German actor (1924–1985)

Wolfgang Kieling (16 March 1924 – 7 October 1985) was a German actor.

==Biography==
Kieling's parents were amateur actors at a theatre club, where he made his stage debut as a child. At the age of six, he recorded his first record as a child soprano, followed by a career in children's radio, where he voiced 'Wölfchen' in the popular radio series "Kunterbunt", and made his feature film debut in Maria, die Magd (1936), directed by Veit Harlan. He continued acting on stage and in films before being conscripted to serve in the German Army during World War II in 1942, where he was severely wounded and captured in 1945. He was held in a Russian POW camp until 1949, during which he organized plays at various prison camps.

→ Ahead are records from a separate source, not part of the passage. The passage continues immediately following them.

(* ===== verification/ArtifactProof.v ===== *)
(** * Portable artifact proofs ([crates/a-quo-core/src/lib.rs])

    Errors, bounded JSON, public keys and fingerprints, SSHSIG signing and
    verification, artifact statements and proof bundles, and the live signer
    binding. Everything later in the development uses the validators, the
    digests and the signature check defined here. *)

From stdpp Require Import base numbers list strings pretty option.
From Stdlib Require Import Strings.Byte Ascii.
From S2P Require Import Prelude Text Ordered Display Crates.

(** ** Constants *)

Definition PROOF_SCHEMA : string := "urn:a-quo:proof:sshsig:v1".
Definition STATEMENT_SCHEMA : string := "urn:a-quo:statement:artifact:v1".
Definition SSHSIG_NAMESPACE : string := "a-quo-artifact-v1".
Definition LIVE_SIGNER_BINDING_NAMESPACE : string := "a-quo-live-signer-binding-v1".
Definition SIGNER_TIMEOUT_SECONDS : N := 120.
Definition MAX_PROOF_BYTES : N := 1048576.
Definition MIN_SSHSIG_RSA_BITS : N := 2048.
Definition MAX_SSHSIG_RSA_BITS : N := 4096.
Definition MAX_SSHSIG_RSA_EXPONENT_BITS : N := 32.
Definition MAX_PUBLIC_KEY_BYTES : N := 16384.
Definition MAX_PERSONA_BYTES : N := 256.
Definition SSH_KEYGEN : string := "/usr/bin/ssh-keygen".

(** ** Errors *)

Inductive ProofError :=
| Io (path source : string)
| Json (e : JsonError)
| Unsupported (field value : string)
| InvalidPublicKey (reason : string)
| InvalidPersona (reason : string)
| InvalidDomain (reason : string)
| InvalidDomainChallenge (reason : string)
| InvalidDomainValidity (reason : string)
| DomainProofNotYetValid (now issued_at : Z)
| DomainProofExpired (now expires_at : Z)
| EntropyUnavailable
| InvalidEncoding (reason : string)
| ArtifactMismatch
| FingerprintMismatch
| DomainPersonaMismatch
| NonCanonicalDomainStatement
| InvalidContinuityAnchor (reason : string)
| InvalidContinuityStatement (reason : string)
| InvalidContinuityProof (reason : string)
| NonCanonicalContinuityStatement
| ContinuityChainMismatch (reason : string)
| SignerUnavailable (source : string)
| UnsafeSigner (path : string)
| SignerFailed (operation status : string)
| SignerTimedOut (operation : string)
| NonUtf8Signature
| SignatureVerificationFailed
| InvalidLiveSignerLocator
| LiveSignerLocatorChanged
| LiveSignerBindingMismatch
| ProofTooLarge
| ProofAlreadyExists (path : string).

Abbreviation Result := (result ProofError).

#[export] Instance ProofError_eq_dec : EqDecision ProofError.
Proof. solve_decision. Defined.

(** ** Data *)

Record Digest := { dg_algorithm : string; dg_value : string }.
Record ArtifactDescriptor := { ad_digest : Digest; ad_size : N }.
Record SignerClaim := { sc_persona : string; sc_key_fingerprint : string }.
Record ArtifactStatement := {
  as_schema : string;
  as_artifact : ArtifactDescriptor;
  as_signer : SignerClaim;
}.
Record SignatureEnvelope := { se_format : string; se_namespace : string; se_value : string }.
Record VerificationMaterial := { vm_format : string; vm_public_key : string }.
Record ProofBundle := {
  pb_schema : string;
  pb_payload : string;
  pb_signature : SignatureEnvelope;
  pb_verification_material : VerificationMaterial;
}.
Inductive EvidenceStatus := Verified.
Record VerifiedSigner := {
  vs_persona : string;
  vs_key_fingerprint : string;
  vs_identity_binding : string;
}.
Record VerificationReport := {
  vr_artifact_integrity : EvidenceStatus;
  vr_signature : EvidenceStatus;
  vr_signer : VerifiedSigner;
  vr_not_established : list string;
}.
Inductive LiveSignerBindingProvider := OpensshFile | SshAgent | Fido2.
Record LiveSignerLocatorIdentity := {
  li_length : N;
  li_readonly : bool;
  li_modified : Z;
  li_device : N;
  li_inode : N;
  li_owner : N;
  li_mode : N;
  li_change_time_seconds : Z;
  li_change_time_nanoseconds : Z;
}.
Record VerifiedLiveSignerBinding := {
  lb_provider : LiveSignerBindingProvider;
  lb_canonical_locator : string;
  lb_normalized_public_key : string;
  lb_public_key_fingerprint : string;
  lb_locator_identity : LiveSignerLocatorIdentity;
}.

#[export] Instance Digest_eq_dec : EqDecision Digest.
Proof. solve_decision. Defined.
#[export] Instance ArtifactDescriptor_eq_dec : EqDecision ArtifactDescriptor.
Proof. solve_decision. Defined.
#[export] Instance LiveSignerBindingProvider_eq_dec : EqDecision LiveSignerBindingProvider.
Proof. solve_decision. Defined.
#[export] Instance LiveSignerLocatorIdentity_eq_dec : EqDecision LiveSignerLocatorIdentity.
Proof. solve_decision. Defined.

Definition provider_as_str (p : LiveSignerBindingProvider) : string :=
  match p with
  | OpensshFile => "openssh-file"
  | SshAgent => "ssh-agent"
  | Fido2 => "fido2"
  end.

(** ** Bounded JSON *)

(** The size check precedes the parser; the diagnostic carries only the
    category and the position of the failure. *)
Definition parse_bounded_json {T} `{!Serde T} (bs : bytes) (maximum : N) (description : string) :
    result string T :=
  if (maximum <? len bs)%N then Err (description +:+ " exceeds " +:+ pretty maximum +:+ " bytes")
  else map_err (λ error,
    let category :=
      match je_category error with
      | JsonIo => "I/O"
      | JsonSyntax => "syntax"
      | JsonData => "data"
      | JsonEof => "end-of-input"
      end in
    "invalid " +:+ description +:+ " JSON (" +:+ category +:+ ") at line " +:+
    pretty (je_line error) +:+ ", column " +:+ pretty (je_column error))
    (of_sum (json_from_slice bs)).

Section artifact.
Context {crates : Crates}.

(** ** Public keys *)

(** [u32::from_be_bytes([b[0], b[1], b[2], b[3]])] as [usize] *)
Definition blob_algorithm_len (blob : bytes) : N := from_be_bytes (take 4 blob).

Definition normalize_public_key (public_key : string) : Result string :=
  reject_if (MAX_PUBLIC_KEY_BYTES <? str_len public_key)%N
    (InvalidPublicKey ("key exceeds " +:+ pretty MAX_PUBLIC_KEY_BYTES +:+ " bytes"));;
  let fields := split_whitespace public_key in
  algorithm ← ok_or (fields !! 0) (InvalidPublicKey "missing algorithm");
  encoded ← ok_or (fields !! 1) (InvalidPublicKey "missing key data");
  blob ← map_err InvalidPublicKey (of_sum (STANDARD_decode encoded));
  reject_if (len blob <? 4)%N (InvalidPublicKey "truncated OpenSSH key blob");;
  algorithm_end ← ok_or (checked_add_usize 4 (blob_algorithm_len blob))
    (InvalidPublicKey "invalid algorithm length");
  encoded_algorithm ←
    ok_or (if (algorithm_end <=? len blob)%N
           then Some (take (N.to_nat (algorithm_end - 4)) (drop 4 blob)) else None)
      (InvalidPublicKey "truncated algorithm name");
  reject_if (encoded_algorithm != as_bytes algorithm)
    (InvalidPublicKey "algorithm label does not match the key blob");;
  Ok (algorithm +:+ " " +:+ encoded).

Definition public_key_fingerprint (public_key : string) : Result string :=
  normalized ← normalize_public_key public_key;
  let fields := split_whitespace normalized in
  _algorithm ← ok_or (fields !! 0) (InvalidPublicKey "missing algorithm");
  encoded ← ok_or (fields !! 1) (InvalidPublicKey "missing key data");
  key_blob ← map_err InvalidPublicKey (of_sum (STANDARD_decode encoded));
  Ok ("SHA256:" +:+ STANDARD_NO_PAD_encode (Sha256_digest key_blob)).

After his release, Kieling started appearing regularly again on stage and in film in both West and East Germany throughout the 1950's and 1960's, and eventually was offered a role in a major American film production, Alfred Hitchcock's Torn Curtain (1966), where he played Gromek, an East German agent brutally slain by Paul Newman's character. He also played Gromek's brother in a scene that was deleted from the final print.

Appearing in a Hitchcock film did not lead to other roles in Hollywood, though Kieling had a small role in $ (aka, The Heist, 1971), starring Warren Beatty, and he also appeared in other European and English-language productions, such as the British films The Vengeance of Fu Manchu (1967), and Amsterdam Affair (1968), where he portrayed the fictional Dutch detective Van der Valk several years before Barry Foster (another Hitchcock alumnus) was cast in the same role for the British TV series. He did much work on West German TV, including the first episode of Derrick ("Waldweg", 1974). The best of his later roles was in the film Out of Order (1984), originally titled Abwärts.

Early on, Kieling also became a dubbing actor for West German dubs of foreign films, serving as the standard dubbing voice of Glenn Ford, Frank Sinatra (in his 1950s films), and he also dubbed Charlton Heston in the first part of the Planet of the Apes franchise. In Disneys Alice in Wonderland, he dubbed the Mad Hatter. Thanks to his voice's similarity to that of Gert Günther Hoffmann, he would also replace Hoffmann as the dubbing voice of Paul Newman when Hoffmann was not available. On TV, he was especially known as the German voice of Bert (see Bert and Ernie) from Sesame Street.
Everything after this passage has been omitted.